ETEL ADNAN, Explosion Florale, 1968/2018, hand-woven wool tapestry, 163 × 198 cm. Courtesy the artist and Sfeir-Semler Gallery, Hamburg/Beirut.

Liberated from the dictates of language, through which she struggled to express herself, her compositions offer a generous, poetic space for viewers to navigate freely. Among the exhibits was one of Adnan’s most recent tapestries, titled Explosion Florale (1968/2018), which echoed her earliest tapestry design, executed by Hal Painter in the late 1960s. Also on display were abstract paintings of oranges, yellows, greens and blues that reflect the sky of California. These are the palettes apparent at dusk—when melancholia and serenity collide and it is arguably most difficult to be away from home. The compositions in all of these works loosely evoke the movements of tree branches on hillsides, and the rising and setting of the sun.

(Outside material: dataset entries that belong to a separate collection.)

(** ** What a sender has emitted *)

(** The call for [d], which started when the output was [out0], has emitted a part
    of [d], however it ended. *)
Definition call_part (W maxChunk : Z) (d : bytes) (out0 : list chunk) (c : send_conf) : Prop :=
  call_progress W maxChunk d out0 c /\
  exists cks, c_out c = out0 ++ cks /\ partly_framed (max_chunk W maxChunk) d cks.

(** The messages [ds] were given to the sender in this order; of each it has emitted
    a part. *)
Record sender_log_of (W maxChunk ov : Z) (ds : list bytes) (c : send_conf) : Prop := {
  sl_window : is_u32 W /\ 1 <= W;
  sl_chunk : 1 <= maxChunk;
  sl_ov : 0 <= ov < MaxUint32;
  sl_inv : exists ls, sender_inv W (max_chunk W maxChunk) ov ls c;
  sl_parts : exists done parts, Forall2 (partly_framed (max_chunk W maxChunk)) done parts /\
    match c_call c with
    | None => ds = done /\ c_out c = concat parts
    | Some _ => exists d, ds = done ++ [d] /\ call_part W maxChunk d (concat parts) c
    end;
}.

Definition sender_log (ds : list bytes) (c : send_conf) : Prop :=
  exists W maxChunk ov, sender_log_of W maxChunk ov ds c.

Lemma sender_log_parts ds c :
  sender_log ds c -> exists max parts, Forall2 (partly_framed max) ds parts /\ c_out c = concat parts.
Proof.
  intros (W & maxChunk & ov & [_ _ _ _ (done & parts & Hparts & Hc)]).
  exists (max_chunk W maxChunk). destruct (c_call c) as [k|].
  - destruct Hc as (d & -> & _ & cks & Hout & Hd). exists (parts ++ [cks]).
    rewrite concat_app. simpl. rewrite app_nil_r. split; [|done].
    by apply Forall2_app; [|constructor].
  - destruct Hc as [-> Hout]. by exists parts.
Qed.

(** The frame that goes out extends the part of the message. *)
Lemma call_part_step W maxChunk ov ls d out0 l c c' :
  sender_inv W (max_chunk W maxChunk) ov ls c -> l <> LReturn -> send_step l c = Some c' ->
  call_part W maxChunk d out0 c -> call_part W maxChunk d out0 c'.
Proof.
  intros Hinv Hl Hstep [Hp (cks & Hout & Hd)].
  split; [by eapply call_progress_step|].
  destruct (send_step_out l c c' Hstep) as [[Ho _]|(k & ch & err & -> & Hk & Hpc & Ho)].
  { exists cks. by rewrite Ho. }
  destruct (call_step (LCall None) k c) as [c2|] eqn:Hc2; [|by unfold call_step in Hc2; rewrite Hpc in Hc2].
  assert (Hp2 : call_progress W maxChunk d out0 c2)
    by (eapply sendFunc_progress; [apply (inv_call _ _ _ _ _ Hinv k Hk)|..]; done).
  unfold call_step in Hc2. rewrite Hpc in Hc2. injection Hc2 as <-.
  destruct (progress_partly _ _ _ _ _ Hp2) as (cks2 & Hout2 & Hd2).
  - simpl. intros k' e [= <-]. unfold send_after. by destruct (_ =? _).
  - exists cks2. split; [|done]. rewrite Ho. exact Hout2.
Qed.

Definition label_message (l : send_label) : list bytes :=
  match l with LBegin d => [d] | _ => [] end.

Lemma sender_log_step ds l c c' :
  sender_log ds c -> send_step l c = Some c' -> sender_log (ds ++ label_message l) c'.
Proof.
  intros (W & maxChunk & ov & [HW Hmc Hov (ls & Hinv) (done & parts & Hparts & Hc)]) Hstep.
  exists W, maxChunk, ov. split; try done.
  - exists (ls ++ [l]). eapply sender_inv_step; [done|exact (max_chunk_pos _ _ (proj2 HW) Hmc)|done|done].
  - destruct (c_call c) as [k|] eqn:Hk.
    + destruct Hc as (d & -> & Hpart).
      assert (Hnb : label_message l = []) by (destruct l; try done; simpl in Hstep; by rewrite Hk in Hstep).
      rewrite Hnb, app_nil_r. assert (l = LReturn \/ l <> LReturn) as [->|Hl] by (destruct l; (by left) || by right).
      * destruct Hpart as [_ (cks & Hout & Hd)]. simpl in Hstep. rewrite Hk in Hstep.
        unfold call_step in Hstep. destruct (k_pc k); try done. injection Hstep as <-. simpl.
        exists (done ++ [d]), (parts ++ [cks]). rewrite concat_app. simpl. rewrite app_nil_r.
        split; [by apply Forall2_app; [|constructor]|done].
      * pose proof (call_part_step _ _ _ _ _ _ _ _ _ Hinv Hl Hstep Hpart) as Hpart'.
        exists done, parts. split; [done|]. pose proof Hpart' as [(k' & _ & -> & _) _]. eauto.
    + destruct Hc as [-> Hout]. destruct l; simpl in Hstep; rewrite ?Hk in Hstep; try done.
      * injection Hstep as <-. exists done, parts. split; [done|]. simpl. exists data.
        split; [done|]. rewrite <- Hout. split; [by apply send_begin_progress|].
        exists []. rewrite app_nil_r. split; [done|by left].
      * exists done, parts. split; [done|]. step_in Hstep. simpl. rewrite Hk. by rewrite app_nil_r.
      * exists done, parts. split; [done|]. step_in Hstep. simpl. rewrite Hk. by rewrite app_nil_r.
      * exists done, parts. split; [done|]. step_in Hstep. simpl. rewrite Hk. by rewrite app_nil_r.
Qed.

Lemma sender_log_start W maxChunk ov ctxErr :
  is_u32 W -> 1 <= W -> 1 <= maxChunk -> 0 <= ov < MaxUint32 ->
  sender_log [] (SendConf (newSender W maxChunk ov) None 0 ctxErr []).
Proof.
  intros HW HW1 Hmc Hov. exists W, maxChunk, ov. split; try done.
  - exists []. destruct (sender_run_inv W maxChunk ov HW HW1 Hmc Hov [] (sender_start W maxChunk ov) eq_refl)
      as [? ? ? ? ? ?]. by split.
  - by exists [], [].
Qed.

Lemma sender_log_cancel e ds c : sender_log ds c -> sender_log ds (cancel_ctx e c).
Proof.
  intros Hlog. unfold cancel_ctx. destruct (c_ctx c) eqn:Hx; [done|].
  rewrite <- (app_nil_r ds). apply (sender_log_step ds (LCancel e) c); [done|]. simpl. by rewrite Hx.
Qed.

(** ** What a reader makes of frames *)
Section Frames.
Context {T : Type} `{DataFrame T}.

Definition carries_data (f : T) : bool := match data_view_of f with VOther => false | _ => true end.
Definition data_frames (fs : list T) : list T := List.filter carries_data fs.

Lemma data_frames_app a b : data_frames (a ++ b) = data_frames a ++ data_frames b.
Proof. apply List.filter_app. Qed.

Lemma data_frames_none fs : Forall (fun f => carries_data f = false) fs -> data_frames fs = [].
Proof. unfold data_frames. induction 1 as [|f fs Hf _ IH]; simpl; [done|]. by rewrite Hf. Qed.

Lemma data_frames_chunks cks : data_frames (chunk_frame <$> cks) = chunk_frame <$> cks.
Proof.
  unfold data_frames. induction cks as [|ck cks IH]; [done|]. rewrite fmap_cons. simpl. rewrite IH.
  unfold carries_data, chunk_frame. destruct (ck_first ck); by rewrite ?data_view_first, ?data_view_more.
Qed.

(** Whether a read succeeds does not depend on its texts. *)
Lemma assemble_cfg (cfg cfg' : read_config T) ms v fs : assemble cfg ms v fs = assemble cfg' ms v fs.
Proof.
  revert ms v. induction fs as [|f fs IH]; intros ms v; [done|]. cbn [assemble].
  unfold read_frame, read_check. destruct (data_view_of f) as [size d|d|]; [| |done].
  - destruct (negb _); [done|]. destruct (_ >? _); [done|]. destruct (_ =? _); apply IH.
  - destruct (rv_msgLen v =? -1); [done|]. destruct (_ >? _); [done|]. destruct (_ =? _); apply IH.
Qed.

They embody both the transience of life and the steadfast presence of nature. 

The untitled paintings also all bear a triangular motif that represents Mount Tamalpais, the subject of Adnan’s lifelong obsession, which began when she moved to Sausalito in California in the 1970s. Not only did she repeatedly draw the mountain from the windows of her home, she used it as a reference point for her philosophical thoughts, as is apparent in her seminal book on the links between nature and art, Journey to Mount Tamalpais (1986). In the publication, Adnan hints at the almost supernatural attraction that she felt to the mountain, which was not only a hideaway for her, but the center of her orbit, her lover, and the protector of her memories. “The natural pyramidal shape of the mountain became embedded in her whole being,” writes Simone Fattal—Adnan’s partner, sculptor and publisher—in her 2002 essay “On Perception: Etel Adnan’s Visual Art.”

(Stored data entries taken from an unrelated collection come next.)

(* ===== verification/Progress.v ===== *)
(** * Progress in a whole tunnel

    Windows.v shows that a sender never has more room than the receiver has; here it
    never has less, once what is under way has arrived, as long as both ends still
    have the stream.  So a [SendMsg] waits for nothing but its reader, and a reader for
    nothing that was sent. *)
From stdpp Require Import gmap sets.
From S2P Require Import Prelude Status Protocol Options FlowSender FlowReceiver Reassembly FlowLink Pipe.
From S2P Require Import ServerStream TunnelServer ClientStream TunnelChannel Tunnel Windows Delivery.

(** A call of [send] waits in its select, and neither an update nor the end of its
    context is about to wake it. *)
Definition waits (c : send_conf) : Prop :=
  c_ctx c = None /\ c_posts c = O /\ s_windowUpdates (c_sender c) = false /\
  exists k, c_call c = Some k /\ k_pc k = PWait.

Lemma waits_starved V max ov ls c : 0 <= ov < MaxUint32 -> sender_inv V max ov ls c -> waits c -> outstanding c <= ov.
Proof.
  intros Hov Hinv (Hctx & Hp & Htok & k & Hk & Hpc). pose proof (inv_wakeup _ _ _ _ _ Hinv k Hk Hpc) as Hwk.
  pose proof (needed_bounds ov Hov k). unfold outstanding, reserved. rewrite Hk, Hpc.
  rewrite Htok, Hp in Hwk. destruct Hwk as [?|[?|?]]; [lia|done|lia].
Qed.

(** A reader that waits finds an open receiver, whose window has been given back but
    for less than what a message takes at least. *)
Lemma reader_room {T} (measure : T -> Z * bool) W r :
  (forall f, 0 <= fst (measure f)) -> W <= MaxUint32 -> recv_inv measure W r ->
  0 < r_msgOverhead r < W -> snd (dequeue measure r) = DequeueWait ->
  r_msgOverhead r < r_currentWindow r /\ r_closed r = false.
Proof.
  intros Hm HW Hinv Hov Hd. pose proof Hinv as [_ Hw Hu _ He _ Hq].
  destruct (dequeue_cases measure Hm W r HW Hinv)
    as [(_ & E)|[(Hc & Hi & E)|(f & rest & u & _ & _ & _ & _ & E)]]; rewrite E in Hd; simpl in Hd; try done.
  destruct (r_closed r); [done|]. split; [|done]. specialize (He Hc). specialize (Hq Hi Hc).
  unfold queued in He. rewrite Hi in He. simpl in He. destruct (Z.eq_dec (r_windowUpdate r) 0); [lia|].
  apply Hq; lia.
Qed.

Section Progress.
Context `{StatusLib} `{MetadataAppend} (QueryService : string -> option ServiceDesc).
Context (reverse secure : bool) (client_opts server_opts : tunnelOpts).
Context (client_ctx server_ctx : option error).
Context (Hco : opts_ok client_opts) (Hso : opts_ok server_opts).

Abbreviation start := (tunnel_start reverse secure client_opts server_opts client_ctx server_ctx).
Abbreviation inv := (tunnel_inv QueryService reverse server_opts server_ctx).
Abbreviation Ws := (initialWindowSize server_opts).
Abbreviation Wc := (initialWindowSize client_opts).
Abbreviation server_windows := (server_windows client_opts server_opts).
Abbreviation client_windows := (client_windows client_opts server_opts).

(** ** No part of a window is lost *)
Definition up_exact (t : tunnel) (id : Z) : Prop :=
  lg_sends (client_windows t) id -> lg_takes (server_windows t) id ->
  lg_right (server_windows t) id
    <= lg_left (client_windows t) id + up_data (going_up t) id + down_credit (going_down t) id.
Definition down_exact (t : tunnel) (id : Z) : Prop :=
  lg_sends (server_windows t) id -> lg_takes (client_windows t) id ->
  lg_right (client_windows t) id
    <= lg_left (server_windows t) id + down_data (going_down t) id + up_credit (going_up t) id.
Definition windows_exact (t : tunnel) : Prop := forall id, up_exact t id /\ down_exact t id.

Perhaps it was no coincidence that after viewing Adnan’s show, I felt an earthquake. It was in the middle of the night and when I woke up, I spent hours scouring the news for information about the disaster. There was no trace of it ever happening. No one else had felt it. It had been exactly 24 days after my permanent move from Istanbul to San Francisco. I asked myself: Were Adnan’s images the reason behind my illusory earthquake? What happens when the land beneath us moves? When the earth—containing the cumulative memories of the universe, non-human habitants and archeological heritage—shakes, does it bring us closer to “home”? 

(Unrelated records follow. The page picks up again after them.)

(* ===== verification/ReverseServer.v ===== *)
(** * Reverse tunnel servers

    [ReverseTunnelServer] of reverse_server.go: the calls of [Serve], each of which
    opens and runs one tunnel, and those of [Stop] and [GracefulStop], which wait
    for them.  A call of [Serve] goes through the establishment of Options.v, and
    then runs the server of Served.v on a stream that is wrapped as in
    SafeStream.v, whose calls are atomic.

    A call of [Serve], its tunnel and its stream are named by a number, and so are
    the calls of [Stop] and [GracefulStop].  [Stop] holds the server's mutex while
    it closes the streams one after the other. *)
From stdpp Require Import gmap sets.
From S2P Require Import Prelude Status Protocol SafeStream Options ServerStream TunnelServer Served.

(** ** State *)
Inductive server_state := stateActive | stateClosing | stateClosed.

(** The order of the constants. *)
Definition state_num (s : server_state) : Z :=
  match s with stateActive => 0 | stateClosing => 1 | stateClosed => 2 end.

(** Where a call of [Serve] is: in [OpenReverseTunnel], before [est.done] with its
    error, in [Header], before [est.done] with its result, before [addInstance], in
    [serveTunnel], before the deferred [wg.Done], before the deferred
    [est.release], or returned. *)
Inductive serve_pc :=
  | SvOpen | SvOpenFailed (err : error)
  | SvHeader | SvDone (res : error + MD)
  | SvAdd (md : MD)
  | Serving
  | SvEnd (err : option error)
  | SvRelease (started : bool) (err : option error)
  | ServeReturned (started : bool) (err : option error).

(** The stream counts from [addInstance] on. *)
Record serve_call := ServeCall {
  sv_pc : serve_pc;
  sv_est : est_conf;
  sv_stream : wrapped ServerToClient ClientToServer;
  sv_tunnel : option served;
}.

(** A call of [Stop] or [GracefulStop]: closing the streams that are left (only
    [Stop]), in [wg.Wait], or returned. *)
Inductive stop_pc := Closing (todo : gset Z) | Waiting | Stopped.

Record reverse_server := ReverseServer {
  rs_state : server_state;
  rs_mu : option Z;                     (** the call of [Stop] that holds the mutex *)
  rs_instances : gset Z;
  rs_wg : Z;
  rs_serves : gmap Z serve_call;
  rs_stops : gmap Z stop_pc;
}.

Definition NewReverseTunnelServer : reverse_server := ReverseServer stateActive None ∅ 0 ∅ ∅.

It is no surprise to me that according to geoscientists, there is a blind thrust fault, lying beneath Mount Tamalpais. 

ETEL ADNAN, Untitled, 2018, oil on canvas, 58 × 49 cm. Courtesy the artist and Sfeir-Semler Gallery, Hamburg/Beirut.

ETEL ADNAN, Untitled, 2018, oil on canvas, 58 × 49 cm. Courtesy the artist and Sfeir-Semler Gallery, Hamburg/Beirut.

Etel Adnan’s “New Work” is on view at the San Francisco Museum of Modern Art until January 6, 2019.